When I went off to college, I specifically—I went to school so that I wouldn't be a farmer. I could have stayed home and been a farmer. So I was planning on working in the business world, and just before I graduated realized the one business I could control was coming back here, taking over the family farm. And so I came back and joined actively working full-time in 1971, when I got out of college. And I moved over to Apopka and ran that Zellwood farm. We grew celery, lettuce, carrots, sweet corn, occasionally onions and parsley—several crops over the years, but the staple was always celery, sweet corn, and carrots. And in about 1978, we closed down our last Oviedo farm. Up until that time, we'd been farming both places, but we closed that down, and the last farm land that we were actively farming is now—is in Mitchell Hammock—is now a sod farm along Mitchell Hammock in between Mitchell Hammock and Chapman Roads.
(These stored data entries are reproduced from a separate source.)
(* ===== verification/NetworkSafety.v ===== *)
(** * Properties of the network controller

    The invariant of the controller and the exact conditions under which it
    panics; the state machine of a peer; and the system of the controller with
    the handlers of its connections, in which a protocol is enabled only if its
    handler asked for it. *)

From S2P Require Import Prelude PeerManager Substream ConnHandler ConnSafety NetworkController.

Section NetworkSafety.
Context {PeerId Addr ConnId THandler : Type} `{Countable PeerId} `{EqDecision ConnId}.

Local Abbreviation NC := (NetworkController (PeerId := PeerId) (Addr := Addr) (ConnId := ConnId) (THandler := THandler)).
Local Abbreviation PMOut := (PeerManagerOut (PeerId := PeerId) (Addr := Addr) (ConnId := ConnId)).
Local Abbreviation Req := (NetworkControllerIn (PeerId := PeerId) (Addr := Addr)).
Local Abbreviation Act := (Action (PeerId := PeerId) (Addr := Addr) (ConnId := ConnId)).
Local Abbreviation Peer_ := (ConnectedPeer (ConnId := ConnId) (THandler := THandler)).
Local Abbreviation SEvent := (SwarmEvent (PeerId := PeerId) (ConnId := ConnId)).

(** ** The invariant *)

(** A connected peer has connections, all different, and its protocols are
    supported and served by their handlers; peers are never pending disconnect,
    and protocols never pending disable. *)
Definition peer_ok (ps : gmap Z (ProtocolConfig * THandler)) (cp : Peer_) : Prop :=
  match cp with
  | ConnectedWith conn_ids eps => conn_ids <> [] /\ NoDup conn_ids /\
      map_Forall (fun p '(st, th) => snd <$> ps !! p = Some th /\ st <> PendingDisable) eps
  | PendingDisconnect _ => False
  | _ => True
  end.

Definition nc_ok (s : NC) : Prop := map_Forall (fun _ => peer_ok (nc_protocols s)) (enabled_peers s).

(** [s'] has the peers and protocols of [s]. *)
Definition same_peers (s s' : NC) : Prop :=
  enabled_peers s' = enabled_peers s /\ nc_protocols s' = nc_protocols s.

#[local] Instance same_peers_preorder : PreOrder same_peers.
Proof. split; [by intros ?|]. intros s1 s2 s3 [] []. split; congruence. Qed.

Lemma nc_ok_same s s' : same_peers s s' -> nc_ok s -> nc_ok s'.
Proof. intros [Hp Hn]. unfold nc_ok. by rewrite Hp, Hn. Qed.

Lemma nc_ok_set_peer s pid cp : nc_ok s -> peer_ok (nc_protocols s) cp -> nc_ok (set_peer pid cp s).
Proof. intros Hs Hcp. by apply map_Forall_insert_2. Qed.

Lemma nc_ok_remove_peer s pid : nc_ok s -> nc_ok (remove_peer pid s).
Proof. intros Hs. by apply map_Forall_delete. Qed.

Lemma nc_ok_peer s pid cp : nc_ok s -> enabled_peers s !! pid = Some cp -> peer_ok (nc_protocols s) cp.
Proof. intros Hs Hp. exact (Hs _ _ Hp). Qed.
(* ===== verification/ProtocolSafety.v ===== *)
(** * Properties of protocol handlers and of discovery

    A protocol handler writes only to sinks it was given, commands the
    controller about its own protocol only, and bans a peer only for a message
    or a handshake that does not decode as the negotiated version, or when the
    behaviour says so.  Discovery, run by two handlers with the peer manager,
    spreads what one node knows to the other. *)

From S2P Require Import Prelude PeerManager PeerSafety Substream ConnHandler NetworkController ProtocolHandler.

Section ProtocolSafety.
Context {PeerId Addr B Hs M Env : Type} `{Countable PeerId}.
Context `{!ProtocolBehaviour PeerId Addr B Hs M Env}.
Context `{!Codec Hs} `{!Codec M} `{!Versioned Hs} `{!Versioned M}.

Local Abbreviation Event := (ProtocolEvent (PeerId := PeerId)).
Local Abbreviation Request := (NetworkControllerIn (PeerId := PeerId) (Addr := Addr)).
Local Abbreviation PH := (ProtocolHandler (PeerId := PeerId) (Addr := Addr) (B := B)).

(** ** Runs *)

Inductive ph_run (b : B) (p : Z) : PH -> list Event -> Prop :=
| ph_new : ph_run b p (protocol_handler_new b p) []
| ph_event s evs e : ph_run b p s evs -> ph_run b p (s <| inbox ::= fun q => q ++ [e] |>) (evs ++ [e])
| ph_poll s evs sched s' r : ph_run b p s evs -> protocol_handler_poll sched s = Done (s', r) -> ph_run b p s' evs.

(** What the outputs and the events preserve, a poll preserves. *)
Lemma protocol_handler_poll_ind (P : PH -> Prop) sched s s' r :
  (forall s env b r, P s -> behaviour_poll env (behaviour s) = (b, r) ->
     P (match r with BReady o => on_output (s <| behaviour := b |>) o | _ => s <| behaviour := b |> end)) ->
  (forall s e rest, P s -> inbox s = e :: rest -> P (on_event (s <| inbox := rest |>) e)) ->
  P s -> protocol_handler_poll sched s = Done (s', r) -> P s'.
Proof.
  intros Hpoll Hev. revert s. induction sched as [|env sched IH]; intros s HP E; [done|]. cbn in E.
  destruct (behaviour_poll env (behaviour s)) as [b res] eqn:Hb. pose proof (Hpoll s env b res HP Hb) as HP1.
  destruct res as [|o|].
  - destruct (inbox _) as [|e rest] eqn:Hi; [by injection E as <- <-|]. eapply IH; [|exact E].
    by apply (Hev (s <| behaviour := b |>)).
  - by eapply IH.
  - by injection E as <- <-.
Qed.

(** A peer's event that does not decode as the negotiated version. *)
Definition malformed (pid : PeerId) (e : Event) : Prop :=
  match e with
  | EMessage pid' v raw => pid' = pid /\ check_message (M := M) v raw = None
  | ERequested pid' v hs => pid' = pid /\ check_handshake (Hs := Hs) v hs = None
  | EEnabled pid' v _ hs => pid' = pid /\ check_handshake (Hs := Hs) v hs = None
  | _ => False
  end.

(** The sinks given to the handler, the last one of each peer. *)
Definition add_sink (m : gmap PeerId nat) (e : Event) : gmap PeerId nat :=
  match e with EEnabled pid _ sink _ => <[pid := sink]> m | _ => m end.

Definition sinks_of (evs : list Event) : gmap PeerId nat := foldl add_sink ∅ evs.

Section Bans.
Context (I : B -> Prop) (banned : PeerId -> Prop).
Context (I_poll : forall env b b' r, I b -> behaviour_poll env b = (b', r) ->
  I b' /\ forall pid, r = BReady (ANetworkAction (ABanPeer pid)) -> banned pid).
Context (I_connected : forall b pid, I b -> I (inject_peer_connected b pid)).
Context (I_message : forall b pid m, I b -> I (inject_message b pid m)).
Context (I_requested : forall b pid hs, I b -> I (inject_protocol_requested b pid hs)).
Context (I_local : forall b pid, I b -> I (inject_protocol_requested_locally b pid)).
Context (I_enabled : forall b pid hs, I b -> I (inject_protocol_enabled b pid hs)).
Context (I_disabled : forall b pid, I b -> I (inject_protocol_disabled b pid)).

Definition request_ok (p : Z) (evs : list Event) (r : Request) : Prop :=
  match r with
  | EnableProtocol p' _ _ => p' = p
  | SendOneShotMessage _ _ tag _ => tag_protocol_id tag = p
  | BanPeer pid => banned pid \/ exists e, e ∈ evs /\ malformed pid e
  | _ => True
  end.

Record ph_inv (p : Z) (evs : list Event) (s : PH) : Prop := {
  pi_protocol : protocol s = p;
  pi_behaviour : I (behaviour s);
  pi_seen : exists seen, seen ++ inbox s = evs /\ ph_peers s = sinks_of seen;
  pi_sinks : Forall (fun c => exists pid v hs, EEnabled pid v c.1 hs ∈ evs) (sink_calls s);
  pi_requests : Forall (request_ok p evs) (network_calls s);
}.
So, no longer used for vegetables. Family still owns the land, but we don't farm vegetables anymore.
Morris
Okay, sir. So your family's no longer in the farming business, but they were in the farming business up until 1978?
Clonts
Well, we still were in business here in several ways. We always had orange groves here.
Morris
Okay, sir.
Clonts
And we have cattle ranches.
Morris
Those were my follow-up questions.
Clonts
Yeah. You know, you'd find most people that had been multi-generational in the vegetable business in Central Florida also have had orange groves and cattle, because the three just naturally go together here. And you can, if you're successful in one, you're able to be successful in the other, usually.
Morris
How come they go together like that, sir?
Clonts
Well, vegetables are very seasonal, so, you know, you've got a fall crop and a spring crop, but you got time on your hands during the other portions of the year. So orange grove tends to be more year-round work, but is not as intensive as vegetable farming, so you can sort of work the two together. And then if you've been successful in the vegetable business, usually you reinvest in land, and very often the best use for that land is cattle. Only certain types of land are good vegetable land, but cattle you can graze just about anywhere in Central Florida.
Morris
Okay, sir. Could you give us a little insight into how you grow vegetables—celery in particular, citrus in particular—like the methods of how you would go about it?
Clonts
Celery's, in nature, celery grows, um—stop it.
Morris
Sure thing, sir.
Morris
Okay, sir. Would you like to continue?
Clonts
Yeah. Celery in Central Florida is—the seed is planted in the fall, and it’s planted in seed beds so that you can grow a large number of plants in a small, controlled area. You can herbicide them. You can control the irrigation. And as those seeds—because celery seeds are a very difficult seed to sprout. It’s not much larger than a large fleck of pepper, and takes a long time to germinate to get any substantial size, and so we would start planting seed in August. But because that seed is so tender, we would oftentimes cover those plants.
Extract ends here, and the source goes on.